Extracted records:
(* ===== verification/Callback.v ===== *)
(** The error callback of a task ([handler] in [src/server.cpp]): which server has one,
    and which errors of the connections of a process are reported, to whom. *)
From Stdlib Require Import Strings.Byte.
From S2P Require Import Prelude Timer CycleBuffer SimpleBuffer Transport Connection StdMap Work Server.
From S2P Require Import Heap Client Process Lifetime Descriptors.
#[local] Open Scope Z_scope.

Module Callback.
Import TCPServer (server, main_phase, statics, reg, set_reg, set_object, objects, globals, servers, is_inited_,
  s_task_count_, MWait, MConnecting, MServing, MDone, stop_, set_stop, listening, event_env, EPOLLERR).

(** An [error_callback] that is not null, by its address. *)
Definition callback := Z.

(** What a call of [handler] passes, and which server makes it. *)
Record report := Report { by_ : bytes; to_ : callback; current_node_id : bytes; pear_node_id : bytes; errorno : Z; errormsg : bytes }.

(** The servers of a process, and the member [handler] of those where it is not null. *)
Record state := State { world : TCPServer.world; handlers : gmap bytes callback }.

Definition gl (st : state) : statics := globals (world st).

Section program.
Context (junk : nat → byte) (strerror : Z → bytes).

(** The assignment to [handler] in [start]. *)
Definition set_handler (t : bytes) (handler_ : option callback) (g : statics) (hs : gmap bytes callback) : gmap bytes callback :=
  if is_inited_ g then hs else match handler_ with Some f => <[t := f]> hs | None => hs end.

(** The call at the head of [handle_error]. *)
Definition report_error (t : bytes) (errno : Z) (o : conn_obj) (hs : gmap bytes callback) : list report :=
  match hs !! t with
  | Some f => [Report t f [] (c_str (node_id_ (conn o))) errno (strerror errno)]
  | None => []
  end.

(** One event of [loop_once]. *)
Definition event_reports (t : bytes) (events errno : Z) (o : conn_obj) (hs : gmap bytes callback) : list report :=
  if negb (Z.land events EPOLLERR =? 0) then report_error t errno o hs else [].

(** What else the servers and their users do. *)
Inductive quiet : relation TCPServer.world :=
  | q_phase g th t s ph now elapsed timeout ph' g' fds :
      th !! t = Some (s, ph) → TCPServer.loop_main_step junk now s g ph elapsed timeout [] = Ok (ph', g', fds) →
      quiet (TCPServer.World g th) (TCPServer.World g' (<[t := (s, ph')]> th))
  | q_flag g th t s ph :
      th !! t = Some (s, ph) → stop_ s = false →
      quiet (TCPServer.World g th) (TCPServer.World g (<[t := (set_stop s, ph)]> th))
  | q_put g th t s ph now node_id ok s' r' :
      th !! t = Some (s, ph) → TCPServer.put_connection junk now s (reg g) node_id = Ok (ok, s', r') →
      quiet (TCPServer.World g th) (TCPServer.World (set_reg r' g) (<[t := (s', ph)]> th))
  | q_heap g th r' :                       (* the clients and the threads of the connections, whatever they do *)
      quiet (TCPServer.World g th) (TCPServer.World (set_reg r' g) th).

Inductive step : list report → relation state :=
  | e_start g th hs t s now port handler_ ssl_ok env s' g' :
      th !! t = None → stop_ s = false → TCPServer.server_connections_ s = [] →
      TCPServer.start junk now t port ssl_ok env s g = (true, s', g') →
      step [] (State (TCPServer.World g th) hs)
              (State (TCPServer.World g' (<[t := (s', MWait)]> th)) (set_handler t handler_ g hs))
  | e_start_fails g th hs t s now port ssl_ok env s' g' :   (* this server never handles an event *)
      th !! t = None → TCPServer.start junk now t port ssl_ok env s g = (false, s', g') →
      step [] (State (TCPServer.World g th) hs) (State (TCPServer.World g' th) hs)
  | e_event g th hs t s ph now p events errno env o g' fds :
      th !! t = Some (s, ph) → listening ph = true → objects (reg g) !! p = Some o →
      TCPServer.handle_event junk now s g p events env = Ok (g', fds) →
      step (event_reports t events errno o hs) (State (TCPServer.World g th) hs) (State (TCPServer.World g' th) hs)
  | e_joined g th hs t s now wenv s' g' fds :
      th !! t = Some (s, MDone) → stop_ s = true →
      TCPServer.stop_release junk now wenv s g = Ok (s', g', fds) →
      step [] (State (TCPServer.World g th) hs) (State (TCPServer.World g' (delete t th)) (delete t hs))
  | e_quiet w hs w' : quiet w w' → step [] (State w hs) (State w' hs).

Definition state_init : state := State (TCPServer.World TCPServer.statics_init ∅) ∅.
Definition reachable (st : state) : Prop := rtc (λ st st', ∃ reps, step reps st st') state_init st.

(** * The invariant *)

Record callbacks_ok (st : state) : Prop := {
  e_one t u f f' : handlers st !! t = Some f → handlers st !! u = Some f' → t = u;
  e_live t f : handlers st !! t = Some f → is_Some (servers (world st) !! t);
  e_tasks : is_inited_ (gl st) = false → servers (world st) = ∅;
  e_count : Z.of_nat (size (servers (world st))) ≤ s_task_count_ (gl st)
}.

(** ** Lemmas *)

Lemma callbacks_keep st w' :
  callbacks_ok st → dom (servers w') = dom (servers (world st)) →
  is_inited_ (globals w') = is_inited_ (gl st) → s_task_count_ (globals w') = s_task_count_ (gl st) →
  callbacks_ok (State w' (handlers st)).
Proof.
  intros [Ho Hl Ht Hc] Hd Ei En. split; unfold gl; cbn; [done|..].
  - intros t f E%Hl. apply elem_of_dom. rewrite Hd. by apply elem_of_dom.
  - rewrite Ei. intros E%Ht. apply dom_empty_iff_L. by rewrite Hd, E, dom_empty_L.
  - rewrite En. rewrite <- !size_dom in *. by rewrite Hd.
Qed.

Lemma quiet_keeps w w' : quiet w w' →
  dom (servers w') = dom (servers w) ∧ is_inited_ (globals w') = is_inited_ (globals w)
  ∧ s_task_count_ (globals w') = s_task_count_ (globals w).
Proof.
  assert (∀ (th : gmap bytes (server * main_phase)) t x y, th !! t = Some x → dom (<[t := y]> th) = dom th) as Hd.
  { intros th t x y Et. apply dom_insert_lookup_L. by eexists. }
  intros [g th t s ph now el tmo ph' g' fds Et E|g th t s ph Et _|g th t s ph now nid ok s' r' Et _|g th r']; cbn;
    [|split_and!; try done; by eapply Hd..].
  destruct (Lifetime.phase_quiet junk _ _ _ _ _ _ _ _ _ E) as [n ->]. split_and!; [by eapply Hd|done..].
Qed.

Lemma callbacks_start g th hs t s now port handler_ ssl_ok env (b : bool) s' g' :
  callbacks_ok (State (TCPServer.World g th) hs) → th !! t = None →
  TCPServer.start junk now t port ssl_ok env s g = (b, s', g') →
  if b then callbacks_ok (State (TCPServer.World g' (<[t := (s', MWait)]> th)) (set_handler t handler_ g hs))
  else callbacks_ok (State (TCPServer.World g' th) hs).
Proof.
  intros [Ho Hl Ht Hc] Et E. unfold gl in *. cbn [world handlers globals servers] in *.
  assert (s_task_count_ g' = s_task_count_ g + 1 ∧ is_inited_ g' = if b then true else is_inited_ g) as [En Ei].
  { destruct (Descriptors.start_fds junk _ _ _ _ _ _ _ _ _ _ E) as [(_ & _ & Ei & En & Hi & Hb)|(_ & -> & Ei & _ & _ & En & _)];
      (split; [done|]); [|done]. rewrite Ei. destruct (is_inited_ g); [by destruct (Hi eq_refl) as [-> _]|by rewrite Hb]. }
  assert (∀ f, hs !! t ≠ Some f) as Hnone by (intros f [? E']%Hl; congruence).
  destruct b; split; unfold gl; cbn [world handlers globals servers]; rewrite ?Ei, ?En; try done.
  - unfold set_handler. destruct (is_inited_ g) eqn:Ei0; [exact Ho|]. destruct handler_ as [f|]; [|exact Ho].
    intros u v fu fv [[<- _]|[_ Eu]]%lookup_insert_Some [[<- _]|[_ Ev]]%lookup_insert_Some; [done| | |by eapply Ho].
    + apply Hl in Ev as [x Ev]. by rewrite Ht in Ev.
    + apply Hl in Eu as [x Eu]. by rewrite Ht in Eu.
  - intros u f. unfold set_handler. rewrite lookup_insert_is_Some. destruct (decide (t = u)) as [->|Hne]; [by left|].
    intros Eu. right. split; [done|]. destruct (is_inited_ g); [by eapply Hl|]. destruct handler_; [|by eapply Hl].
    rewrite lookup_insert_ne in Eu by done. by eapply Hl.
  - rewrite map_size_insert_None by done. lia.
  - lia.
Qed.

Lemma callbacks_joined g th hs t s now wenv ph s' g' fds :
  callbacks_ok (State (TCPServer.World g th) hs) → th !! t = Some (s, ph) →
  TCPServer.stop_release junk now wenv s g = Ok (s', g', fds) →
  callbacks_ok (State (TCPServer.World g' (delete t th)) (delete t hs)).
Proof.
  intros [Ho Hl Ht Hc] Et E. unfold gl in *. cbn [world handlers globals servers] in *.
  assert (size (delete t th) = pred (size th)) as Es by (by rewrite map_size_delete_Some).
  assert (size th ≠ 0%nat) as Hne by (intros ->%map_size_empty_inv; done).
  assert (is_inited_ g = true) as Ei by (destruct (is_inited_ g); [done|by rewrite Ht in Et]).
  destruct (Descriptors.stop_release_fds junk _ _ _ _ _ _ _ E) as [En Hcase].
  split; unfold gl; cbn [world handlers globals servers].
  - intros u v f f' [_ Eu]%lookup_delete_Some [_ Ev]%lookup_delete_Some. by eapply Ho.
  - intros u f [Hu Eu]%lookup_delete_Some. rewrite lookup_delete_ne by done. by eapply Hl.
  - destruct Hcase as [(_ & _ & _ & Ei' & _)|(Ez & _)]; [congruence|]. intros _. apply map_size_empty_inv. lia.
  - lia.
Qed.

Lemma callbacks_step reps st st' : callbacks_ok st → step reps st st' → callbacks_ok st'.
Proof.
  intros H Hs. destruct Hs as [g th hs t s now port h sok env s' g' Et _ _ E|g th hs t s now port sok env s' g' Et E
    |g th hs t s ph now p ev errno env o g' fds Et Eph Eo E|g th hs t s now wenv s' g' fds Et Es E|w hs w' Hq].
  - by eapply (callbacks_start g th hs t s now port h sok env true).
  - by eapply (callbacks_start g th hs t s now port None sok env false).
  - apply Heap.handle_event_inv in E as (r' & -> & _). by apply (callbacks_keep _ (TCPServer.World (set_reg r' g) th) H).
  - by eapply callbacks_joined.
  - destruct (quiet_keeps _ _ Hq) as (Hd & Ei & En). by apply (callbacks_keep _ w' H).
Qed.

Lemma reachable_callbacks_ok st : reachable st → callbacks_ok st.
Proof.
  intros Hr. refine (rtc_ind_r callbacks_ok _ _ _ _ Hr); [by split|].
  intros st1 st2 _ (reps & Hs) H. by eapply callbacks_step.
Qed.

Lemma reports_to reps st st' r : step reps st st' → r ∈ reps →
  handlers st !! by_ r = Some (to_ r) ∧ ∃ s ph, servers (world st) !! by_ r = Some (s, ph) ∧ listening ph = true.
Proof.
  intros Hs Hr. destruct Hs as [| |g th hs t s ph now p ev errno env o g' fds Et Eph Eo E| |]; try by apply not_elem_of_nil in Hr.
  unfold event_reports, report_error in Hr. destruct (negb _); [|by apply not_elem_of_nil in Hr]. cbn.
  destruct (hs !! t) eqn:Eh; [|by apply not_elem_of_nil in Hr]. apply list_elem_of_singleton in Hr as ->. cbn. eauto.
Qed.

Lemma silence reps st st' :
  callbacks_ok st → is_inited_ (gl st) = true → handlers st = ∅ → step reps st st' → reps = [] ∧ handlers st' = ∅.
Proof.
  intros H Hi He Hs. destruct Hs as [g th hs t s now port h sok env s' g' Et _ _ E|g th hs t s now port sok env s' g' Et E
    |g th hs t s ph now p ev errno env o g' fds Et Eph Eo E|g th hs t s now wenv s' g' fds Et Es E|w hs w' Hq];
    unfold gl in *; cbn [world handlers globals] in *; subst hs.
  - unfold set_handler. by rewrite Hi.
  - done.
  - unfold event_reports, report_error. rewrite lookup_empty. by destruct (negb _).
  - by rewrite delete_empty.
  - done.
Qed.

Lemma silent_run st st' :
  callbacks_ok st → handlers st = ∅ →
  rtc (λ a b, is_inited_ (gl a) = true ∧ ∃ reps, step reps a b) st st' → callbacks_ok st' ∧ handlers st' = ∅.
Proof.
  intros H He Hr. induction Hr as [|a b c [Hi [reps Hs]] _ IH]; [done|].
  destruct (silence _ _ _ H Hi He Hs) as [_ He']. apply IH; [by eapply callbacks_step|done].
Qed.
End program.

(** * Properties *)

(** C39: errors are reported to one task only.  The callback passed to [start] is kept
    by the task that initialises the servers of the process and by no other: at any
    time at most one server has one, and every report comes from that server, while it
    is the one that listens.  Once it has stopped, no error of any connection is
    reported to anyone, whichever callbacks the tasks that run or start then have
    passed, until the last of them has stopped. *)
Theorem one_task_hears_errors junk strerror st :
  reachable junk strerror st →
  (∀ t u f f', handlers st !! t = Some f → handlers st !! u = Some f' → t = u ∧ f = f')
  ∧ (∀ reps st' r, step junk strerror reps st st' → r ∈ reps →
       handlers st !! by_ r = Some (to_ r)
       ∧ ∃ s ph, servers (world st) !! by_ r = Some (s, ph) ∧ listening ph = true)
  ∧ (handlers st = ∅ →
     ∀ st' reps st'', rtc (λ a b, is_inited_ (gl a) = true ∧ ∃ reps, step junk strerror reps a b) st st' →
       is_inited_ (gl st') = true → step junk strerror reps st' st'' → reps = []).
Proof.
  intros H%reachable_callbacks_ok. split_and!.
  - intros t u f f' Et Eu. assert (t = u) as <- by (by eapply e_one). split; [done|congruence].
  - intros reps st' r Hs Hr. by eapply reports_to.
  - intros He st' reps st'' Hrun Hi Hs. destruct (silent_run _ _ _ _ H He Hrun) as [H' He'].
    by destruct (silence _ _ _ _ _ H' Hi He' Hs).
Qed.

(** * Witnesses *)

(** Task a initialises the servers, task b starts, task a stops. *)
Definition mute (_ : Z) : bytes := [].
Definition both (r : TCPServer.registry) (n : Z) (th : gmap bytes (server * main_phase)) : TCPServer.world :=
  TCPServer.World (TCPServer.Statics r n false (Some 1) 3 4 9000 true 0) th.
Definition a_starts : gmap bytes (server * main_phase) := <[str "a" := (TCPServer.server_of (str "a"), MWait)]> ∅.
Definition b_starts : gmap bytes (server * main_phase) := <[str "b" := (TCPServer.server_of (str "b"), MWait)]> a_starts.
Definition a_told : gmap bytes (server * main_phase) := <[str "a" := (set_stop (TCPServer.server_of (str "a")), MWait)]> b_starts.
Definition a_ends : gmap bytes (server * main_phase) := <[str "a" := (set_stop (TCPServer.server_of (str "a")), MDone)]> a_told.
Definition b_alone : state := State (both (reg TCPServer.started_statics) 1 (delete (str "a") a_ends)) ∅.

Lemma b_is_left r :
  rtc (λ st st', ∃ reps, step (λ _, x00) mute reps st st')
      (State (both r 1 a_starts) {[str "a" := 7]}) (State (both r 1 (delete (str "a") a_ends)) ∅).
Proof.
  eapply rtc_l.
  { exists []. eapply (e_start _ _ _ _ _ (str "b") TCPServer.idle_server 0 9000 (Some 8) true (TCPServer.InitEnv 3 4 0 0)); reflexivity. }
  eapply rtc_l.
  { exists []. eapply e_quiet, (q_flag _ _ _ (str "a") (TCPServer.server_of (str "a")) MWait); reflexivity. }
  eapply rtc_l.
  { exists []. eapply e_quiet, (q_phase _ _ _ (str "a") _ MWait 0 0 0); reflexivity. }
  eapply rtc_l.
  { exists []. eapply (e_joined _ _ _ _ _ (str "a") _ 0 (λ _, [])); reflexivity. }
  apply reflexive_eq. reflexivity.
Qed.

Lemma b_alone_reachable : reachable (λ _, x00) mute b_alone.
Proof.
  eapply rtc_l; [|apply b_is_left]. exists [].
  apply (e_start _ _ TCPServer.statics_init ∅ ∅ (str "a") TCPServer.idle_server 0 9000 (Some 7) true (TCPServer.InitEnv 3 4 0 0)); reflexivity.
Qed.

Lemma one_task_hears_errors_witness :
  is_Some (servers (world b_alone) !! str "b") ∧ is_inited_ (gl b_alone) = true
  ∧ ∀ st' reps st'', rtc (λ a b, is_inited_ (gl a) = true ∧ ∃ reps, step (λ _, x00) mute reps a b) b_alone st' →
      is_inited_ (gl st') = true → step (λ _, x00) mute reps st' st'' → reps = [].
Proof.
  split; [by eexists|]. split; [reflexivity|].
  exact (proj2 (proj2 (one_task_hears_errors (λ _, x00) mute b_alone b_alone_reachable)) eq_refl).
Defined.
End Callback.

*Task goal:* Please copy the lines above from the line with "intros Eu. right." up to and including the line with "hs) → th !! t = Some", exactly as written and with nothing else.

*Task response:*
    intros Eu. right. split; [done|]. destruct (is_inited_ g); [by eapply Hl|]. destruct handler_; [|by eapply Hl].
    rewrite lookup_insert_ne in Eu by done. by eapply Hl.
  - rewrite map_size_insert_None by done. lia.
  - lia.
Qed.

Lemma callbacks_joined g th hs t s now wenv ph s' g' fds :
  callbacks_ok (State (TCPServer.World g th) hs) → th !! t = Some (s, ph) →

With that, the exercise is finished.